Mariátegui’s writing was pioneering. In Seven Essays on Perúvian Reality Mariátegui brought Marxist analysis to bear on the history of Perú, from Spain’s conquest of the Inca, to the War of Independence and Perú’s subsequent subordination to the UK and then the USA. Perúvian Reality paints a picture of what Trotsky called “combined and uneven development”: On the sierra, gamonales (large landowners) exploited the largely indigenous rural population in near-feudal conditions, while industrial capitalism developed on the coast. Mariátegui believed that the gamonales exercised a conservative influence, blocking the progress of indigenous rights and keeping the local bourgeoisie backward and politically feeble.
Perúvian Reality was written partly in response to Haya de la Torre and APRA, who were looking to the local bourgeoisie to lead anti-imperialist struggles. This echoed the line of the Communist International, which held that in colonial and semi-colonial countries a bourgeois revolution was necessary before the working classes could rise up. In his Thesis on the Racial Question, Mariátegui countered that “anti-imperialism, even if it could mobilise the nationalist bourgeoisie and petty bourgeoisie on the side of the worker and peasant masses… does not annul class antagonisms nor suppress different class interests.” Instead, Mariátegui pinned his hopes on the revolutionary potential of the working class, rejecting the project of creating a “Latin American Kuomintang.” (The Chinese Communists had been directed by the Comintern to liquidate into the bourgeois-nationalist Kuomintang party with disastrous consequences.)

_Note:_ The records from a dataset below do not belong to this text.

(* ===== verification/PcapMini.v ===== *)
(** A small crate in the place of [pcap-file]: it fulfils the laws, so that the
    properties of capture files can be applied. A file is a magic number and
    records of 64-bit fields in front of the bytes of each packet. *)

From S2P Require Export Bytes FilesRoundtrip.

#[export] Instance mini_errors : PcapErrors := {| PcapError := string; pcap_text := id |}.

Inductive mini_link := MEthernet | MRaw | MSll | MNull.

#[export] Instance mini_link_eq_dec : EqDecision mini_link.
Proof. solve_decision. Defined.

Definition link_code (dl : mini_link) : Z :=
  match dl with MEthernet => 1 | MRaw => 101 | MSll => 113 | MNull => 0 end.

Definition code_link (z : Z) : mini_link :=
  if z =? 1 then MEthernet else if z =? 101 then MRaw else if z =? 113 then MSll else MNull.

Lemma code_link_code dl : code_link (link_code dl) = dl.
Proof. by destruct dl. Qed.

(** * Fields and records *)

Definition is_u64 (x : Z) : bool := (0 <=? x) && (x <? 2 ^ 64).

(** The fields of a packet, in front of its bytes. *)
Record fields := mk_fields { f_secs : Z; f_nanos : Z; f_orig : Z }.

Definition put_record (f : fields) (data : list Z) : list Z :=
  le_bytes 8 (f_secs f) ++ le_bytes 8 (f_nanos f) ++ le_bytes 8 (f_orig f) ++ le_bytes 8 (zlen data) ++ data.

Definition get_record (l : list Z) : option (fields * list Z * list Z) :=
  if zlen l <? 32 then None
  else
    let n := le_at 8 24 l in
    if zlen l <? 32 + n then None
    else Some (mk_fields (le_at 8 0 l) (le_at 8 8 l) (le_at 8 16 l), zslice 32 n l,
               drop (Z.to_nat (32 + n)) l).

Definition fits (f : fields) (data : list Z) : bool :=
  is_u64 (f_secs f) && is_u64 (f_nanos f) && is_u64 (f_orig f) && is_u64 (zlen data).

Lemma le_at_app a x b :
  is_u64 x = true → le_at 8 (zlen a) (a ++ le_bytes 8 x ++ b) = x.
Proof. intros Hx. unfold is_u64 in Hx. apply le_at_word. lia. Qed.

Lemma get_put_record f data rest :
  fits f data = true → get_record (put_record f data ++ rest) = Some (f, data, rest).
Proof.
  unfold fits. intros (((H0 & H1)%andb_true_iff & H2)%andb_true_iff & H3)%andb_true_iff.
  assert (zlen (put_record f data) = 32 + zlen data) as Hl.
  { unfold put_record. rewrite !zlen_app, !zlen_le_bytes. lia. }
  pose proof (zlen_nonneg data). pose proof (zlen_nonneg rest).
  assert (le_at 8 0 (put_record f data ++ rest) = f_secs f ∧ le_at 8 8 (put_record f data ++ rest) = f_nanos f ∧
    le_at 8 16 (put_record f data ++ rest) = f_orig f ∧ le_at 8 24 (put_record f data ++ rest) = zlen data)
    as (E0 & E1 & E2 & E3).
  { unfold put_record. rewrite <- !(assoc_L (++)). split_and!.
    - by apply (le_at_app []).
    - by apply (le_at_app (le_bytes 8 _)).
    - rewrite (assoc_L (++)). by apply (le_at_app (le_bytes 8 _ ++ le_bytes 8 _)).
    - rewrite 2!(assoc_L (++)). by apply (le_at_app ((le_bytes 8 _ ++ le_bytes 8 _) ++ le_bytes 8 _)). }
  unfold get_record. rewrite !zlen_app, Hl, E0, E1, E2, E3.
  rewrite !(proj2 (Z.ltb_ge _ _)) by lia. destruct f as [a b c]. do 2 f_equal; [f_equal|].
  - rewrite zslice_app_l by lia. unfold put_record. rewrite !(assoc_L (++)).
    rewrite zslice_app_r; rewrite ?zlen_app, ?zlen_le_bytes; try lia. apply zslice_all.
  - rewrite drop_app_ge by (unfold zlen in *; lia).
    replace (_ - _)%nat with 0%nat by (unfold zlen in *; lia). apply drop_0.
Qed.

(** * Writing appends, reading takes off *)

Section codec.
Context {X : Type} (enc : X → list Z) (ok : X → bool).

Definition append (x : X) (w : list Z) : option string * list Z :=
  if ok x then (None, w ++ enc x) else (Some "out of range"%string, w).

Lemma writes_append l w w' :
  writes append l w w' → w' = w ++ concat (map enc l) ∧ Forall ok l.
Proof.
  induction 1 as [w|x l w w1 w2 E _ IH]; [by rewrite app_nil_r|].
  unfold append in E. destruct (ok x) eqn:Ex; [|done]. injection E as <-.
  destruct IH as [-> ?]. cbn [map concat]. split; [by rewrite (assoc_L (++))|].
  constructor; [by rewrite Ex|done].
Qed.

Lemma streams_concat {R} (next : R → option (string + X) * R) (at_ : list Z → R) l :
  (∃ r, next (at_ []) = (None, r)) →
  (∀ x rest, ok x = true → next (at_ (enc x ++ rest)) = (Some (inr x), at_ rest)) →
  Forall ok l → streams next (at_ (concat (map enc l))) (map inr l).
Proof.
  intros [r Hend] Hmore. induction 1 as [|x l Hx _ IH]; [by eapply streams_end|].
  cbn [map concat]. eapply streams_more; [|done]. apply Hmore. by apply Is_true_eq_true.
Qed.
End codec.

(** * The classic format *)

Definition mini_magic : list Z := [0xd4; 0xc3; 0xb2; 0xa1].

Definition packet_fields (p : PcapPacket) : fields :=
  mk_fields (d_secs (pp_timestamp p)) (d_nanos (pp_timestamp p)) (pp_orig_len p).

Definition put_packet (p : PcapPacket) : list Z := put_record (packet_fields p) (pp_data p).
Definition packet_fits (p : PcapPacket) : bool := fits (packet_fields p) (pp_data p).

Definition mini_new (content : list Z) : string + mini_link * list Z :=
  match content with
  | _ :: _ :: _ :: _ :: dl :: rest => inr (code_link dl, rest)
  | _ => inl "truncated header"%string
  end.

Definition mini_next (r : mini_link * list Z) : option (string + PcapPacket) * (mini_link * list Z) :=
  match r.2 with
  | [] => (None, r)
  | _ :: _ =>
      match get_record r.2 with
      | Some (f, data, rest) =>
          (Some (inr (mk_pcap_packet (mk_duration (f_secs f) (f_nanos f)) (f_orig f) data)), (r.1, rest))
      | None => (Some (inl "truncated packet"%string), (r.1, []))
      end
  end.

Lemma put_record_cons f data rest : ∃ b l, put_record f data ++ rest = b :: l.
Proof. unfold put_record. cbn [le_bytes app]. by eexists _, _. Qed.

Lemma mini_next_packet dl p rest :
  packet_fits p = true → mini_next (dl, put_packet p ++ rest) = (Some (inr p), (dl, rest)).
Proof.
  intros Hp. unfold mini_next, put_packet. cbn [snd fst].
  rewrite get_put_record by done. destruct (put_record_cons (packet_fields p) (pp_data p) rest) as (b & l & ->).
  by destruct p as [[]].
Qed.

(** * The block format *)

Definition put_block (b : Block mini_link) : list Z :=
  match b with
  | SectionHeader => [10; 0] ++ put_record (mk_fields 0 0 0) []
  | InterfaceDescription dl snaplen => [1; link_code dl] ++ put_record (mk_fields snaplen 0 0) []
  | EnhancedPacket id ts orig data =>
      [6; id] ++ put_record (mk_fields (d_secs ts) (d_nanos ts) orig) data
  | SimplePacket _ _ | PacketBlock _ _ _ _ | OtherBlock => []
  end.

Definition block_fits (b : Block mini_link) : bool :=
  match b with
  | SectionHeader => true
  | InterfaceDescription _ snaplen => is_u64 snaplen
  | EnhancedPacket _ ts orig data => fits (mk_fields (d_secs ts) (d_nanos ts) orig) data
  | SimplePacket _ _ | PacketBlock _ _ _ _ | OtherBlock => false
  end.

Definition mini_ng_new (content : list Z) : string + list Z :=
  match content with
  | _ :: _ :: _ :: _ :: rest => inr rest
  | _ => inl "truncated header"%string
  end.

Definition mini_ng_next (r : list Z) : option (string + Block mini_link) * list Z :=
  match r with
  | [] => (None, r)
  | tag :: arg :: r' =>
      match get_record r' with
      | Some (f, data, rest) =>
          let b := if tag =? 1 then InterfaceDescription (code_link arg) (f_secs f)
                   else if tag =? 6 then
                     EnhancedPacket arg (mk_duration (f_secs f) (f_nanos f)) (f_orig f) data
                   else if tag =? 10 then SectionHeader else OtherBlock in
          (Some (inr b), rest)
      | None => (Some (inl "truncated block"%string), [])
      end
  | _ :: [] => (Some (inl "truncated block"%string), [])
  end.

Lemma mini_ng_next_block b rest :
  block_fits b = true → mini_ng_next (put_block b ++ rest) = (Some (inr b), rest).
Proof.
  destruct b as [|dl snaplen|id [s n] orig data| | |]; intros Hb; try done;
    unfold put_block; rewrite <- (assoc_L (++)); cbn [app mini_ng_next]; rewrite get_put_record;
    cbn; rewrite ?code_link_code; try done.
  unfold fits. cbn in *. by rewrite Hb.
Qed.

(** * The crate *)

#[export] Instance mini_crate : PcapCrate := {|
  DataLink := mini_link;
  DL_ETHERNET := MEthernet; DL_RAW := MRaw; DL_LINUX_SLL := MSll;
  PcapReader := mini_link * list Z;
  pcap_new := mini_new; pcap_datalink := fst; pcap_next := mini_next;
  PcapNgReader := list Z;
  ng_new := mini_ng_new; ng_next := mini_ng_next;
  PcapWriter := list Z;
  pcap_with_header := λ dl, inr (mini_magic ++ [link_code dl]);
  pcap_write := append put_packet packet_fits; pcap_written := id;
  PcapNgWriter := list Z;
  ng_writer_new := inr PCAPNG_MAGIC;
  ng_write := append put_block block_fits; ng_written := id;
|}.

#[export] Program Instance mini_laws : PcapLaws := {| pcap_round := id; ng_round := id |}.
Next Obligation. done. Qed.
Next Obligation. done. Qed.
Next Obligation. done. Qed.
Next Obligation.
  intros dl w0 ps w E Hw. injection E as <-. apply (writes_append put_packet packet_fits) in Hw as [-> Hok].
  eexists. split; [reflexivity|]. split; [apply code_link_code|]. rewrite code_link_code.
  replace (map _ ps) with (map (inr (A:=string)) ps) by (apply map_ext; by intros [[] ? ?]).
  apply (streams_concat put_packet packet_fits mini_next (pair dl)); [by eexists| |done].
  intros x rest Hx. by apply mini_next_packet.
Qed.
Next Obligation.
  intros dl w0 ps w E Hw. injection E as <-. apply (writes_append put_packet packet_fits) in Hw as [-> _].
  split; [|done]. cbn. rewrite !zlen_cons. pose proof (zlen_nonneg (concat (map put_packet ps))). lia.
Qed.
Next Obligation.
  intros w0 bs w E _ Hw. injection E as <-. apply (writes_append put_block block_fits) in Hw as [-> Hok].
  eexists. split; [reflexivity|].
  replace (map _ bs) with (map (inr (A:=string)) bs) by (apply map_ext; by intros []).
  apply (streams_concat put_block block_fits mini_ng_next id); [by eexists| |done].
  intros x rest Hx. by apply mini_ng_next_block.
Qed.
Next Obligation.
  intros w0 bs w E Hw. injection E as <-. by apply (writes_append put_block block_fits) in Hw as [-> _].
Qed.

(** * Runs *)

Example extensions :
  map extension_of ["a.pcap"; "dir.x/trace.PcapNG"; ".pcap"; "noext"; "a/b.pcap/"; "x.tar.gz"; ".."; "a/..."]%string
  = ["pcap"; "pcapng"; ""; ""; "pcap"; "gz"; ""; ""]%string.
Proof. reflexivity. Qed.

(** A TCP and a UDP segment in IPv4, and the frames that carry them. *)
Definition ip_packet (proto : Z) : list Z :=
  [0x45] ++ replicate 8 0 ++ [proto] ++ replicate 160 0.
Definition frame (proto : Z) : list Z := replicate 12 0 ++ [8; 0] ++ ip_packet proto.

Definition sample_packet (secs : Z) (data : list Z) : Packet :=
  mk_packet data (mk_time secs 500) (zlen data) Ethernet.

Definition frames : list Packet :=
  [sample_packet (-5) (frame 17); sample_packet 7 (frame 6); sample_packet 8 (frame 1)].


(** A pcapng file with a block of another kind between its packets, one of them
    of an interface that is not described, cut off in its last packet. *)
Definition odd_file : list Z :=
  PCAPNG_MAGIC ++ put_block (InterfaceDescription MRaw 65535)
    ++ put_block (EnhancedPacket 1 (mk_duration 7 0) 174 (frame 6))
    ++ [9; 9] ++ put_record (mk_fields 0 0 0) []
    ++ put_block (EnhancedPacket 0 (mk_duration 8 0) 174 (frame 17)) ++ [6; 0].

Definition odd_views : list (string + view) :=
  [inr (mk_view (frame 6) 7 0 174 Ethernet); inr (mk_view (frame 17) 8 0 174 RawIp);
   inl "truncated block"%string].

Definition opens (lt : LinkType) (r : Result FileCapture) : bool :=
  match r with ROk c => bool_decide (fc_link_type c = lt) | _ => false end.

Lemma opens_ok lt r : opens lt r = true → ∃ c, r = ROk c ∧ fc_link_type c = lt.
Proof. destruct r; [|done..]. intros H%bool_decide_eq_true. eauto. Qed.

Lemma odd_file_opens : opens Ethernet (file_open (inr odd_file) (Some (FilterString "tcp or udp"))) = true.
Proof. vm_compute. reflexivity. Qed.

Lemma file_capture_streams_witness :
  ∃ c, file_open (inr odd_file) (Some (FilterString "tcp or udp")) = ROk c ∧
    read_all 6 c = Some ([mk_packet_ref (frame 6) (mk_time 7 0) 174 Ethernet;
                          mk_packet_ref (frame 17) (mk_time 8 0) 174 RawIp],
                         RErr (Pcap "truncated block"%string)).
Proof.
  destruct (opens_ok _ _ odd_file_opens) as (c & Ho & Hl).
  exists c. split; [done|].
  destruct (file_capture_streams odd_file (Some (FilterString "tcp or udp")) c Ethernet odd_views 5 6)
    as (_ & prog & Hc & ->); [exact Ho| | |lia|].
  - unfold file_views. rewrite decide_True by done. split; [done|].
    eexists _, [inr (InterfaceDescription MRaw 65535); inr (EnhancedPacket 1 (mk_duration 7 0) 174 (frame 6));
                inr OtherBlock; inr (EnhancedPacket 0 (mk_duration 8 0) 174 (frame 17));
                inl "truncated block"%string].
    split_and!; [reflexivity| |done|by repeat constructor|reflexivity].
    apply (drain_streams _ 6). vm_compute. reflexivity.
  - unfold odd_views. apply Forall_cons_2; [|apply Forall_cons_2; [|by apply Forall_cons_2; [|apply Forall_nil_2]]];
      (split; [by vm_compute|split; by vm_compute]).
  - replace prog with (match compile_filter (Some (FilterString "tcp or udp")) Ethernet with
                       | ROk p => p | _ => None end) by (by rewrite Hc).
    vm_compute. reflexivity.
Defined.

(** * Defects *)

(** a pcapng file of raw IP packets is filtered with a program for Ethernet: the
    packets that a classic file of the same trace delivers are lost. *)
Definition read_back (path filter : string) (pkts : list Packet) (lt : LinkType) :
    option (list PacketRef * Result unit) :=
  match dump_packets None path pkts lt with
  | (ROk _, Holds content) =>
      match file_open (inr content) (Some (FilterString filter)) with
      | ROk c => read_all (length pkts + 2) c
      | _ => None
      end
  | _ => None
  end.

Theorem pcapng_filter_ignores_interface :
  let trace := [mk_packet (ip_packet 6) (mk_time 7 0) 170 RawIp] in
  read_back "trace.pcap" "tcp" trace RawIp
    = Some ([mk_packet_ref (ip_packet 6) (mk_time 7 0) 170 RawIp], ROk tt) ∧
  read_back "trace.pcapng" "tcp" trace RawIp = Some ([], ROk tt).
Proof. split; vm_compute; reflexivity. Qed.

(** behind a second section header interfaces are numbered from 0 again, but the
    code goes on counting: an Ethernet frame of the second section is handed out
    with the link type of the first section's interface. *)
Definition two_sections : list Z :=
  PCAPNG_MAGIC ++ put_block (InterfaceDescription MRaw 65535)
    ++ put_block (EnhancedPacket 0 (mk_duration 7 0) 170 (ip_packet 6))
    ++ put_block SectionHeader ++ put_block (InterfaceDescription MEthernet 65535)
    ++ put_block (EnhancedPacket 0 (mk_duration 8 0) 184 (frame 6)).

Theorem pcapng_section_restart :
  (match file_open (inr two_sections) None with ROk c => read_all 7 c | _ => None end)
    = Some ([mk_packet_ref (ip_packet 6) (mk_time 7 0) 170 RawIp;
             mk_packet_ref (frame 6) (mk_time 8 0) 184 RawIp], ROk tt) ∧
  (bs ← drain mini_ng_next 7 (drop 4 two_sections); Some (deliver None (block_views [] bs)))
    = Some ([mk_packet_ref (ip_packet 6) (mk_time 7 0) 170 RawIp;
             mk_packet_ref (frame 6) (mk_time 8 0) 184 Ethernet], ROk tt).
Proof. split; vm_compute; reflexivity. Qed.

(** a path with another extension is rejected, but only when the file that was
    there has been emptied. *)
Theorem dump_rejects_after_emptying pkts :
  ∃ msg, dump_packets None "notes.txt" pkts Ethernet = (RErr (Platform msg), Overwritten).
Proof. eexists. reflexivity. Qed.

In 1929 the Comintern rejected this thesis, which Mariáteguihad hoped to take to the first Latin American Communist Conference. That same year, Mariátegui struggled to account for the exile of Trotsky. “Without vigilant criticism”, he observed in his article on Trotsky’s exile, “the Soviet government would probably run the risk of falling into a formalist, mechanical bureaucracy.” Like many of his contemporaries, Mariátegui did not realise the full implications of Trotsky’s exile, nor how far the bureaucratisation of the Party had already progressed.

During this period, Mariátegui was not in good health. Complications from a childhood injury led him to have a leg amputated in 1924. He believed that he could have recovered with “a restful existence,” but as “neither my poverty nor my spiritual restlessness permitted it” he had ongoing health issues. In March 1930 he was taken to Lima hospital, where he died in April, aged 36. While he was unwell, the then-head of the Comintern in South America, Eudocio Ravinés, assumed leadership of the Perúvian Socialist Party.

At Mariátegui’s funeral tens of thousands of Perúvians lined the streets. In the decades after his death Mariátegui was disparaged by Soviet historians for “populism” and “romanticism.” Attempts were made to bury his legacy. In the 1960s and 70s he was rediscovered, and has been claimed by a variety of political and intellectual currents. For our tradition, Mariátegui represents the power of Marxism when applied by an original and insightful thinker to their own context – a Marxism coming from the heart of local struggles and committed to the international revolution.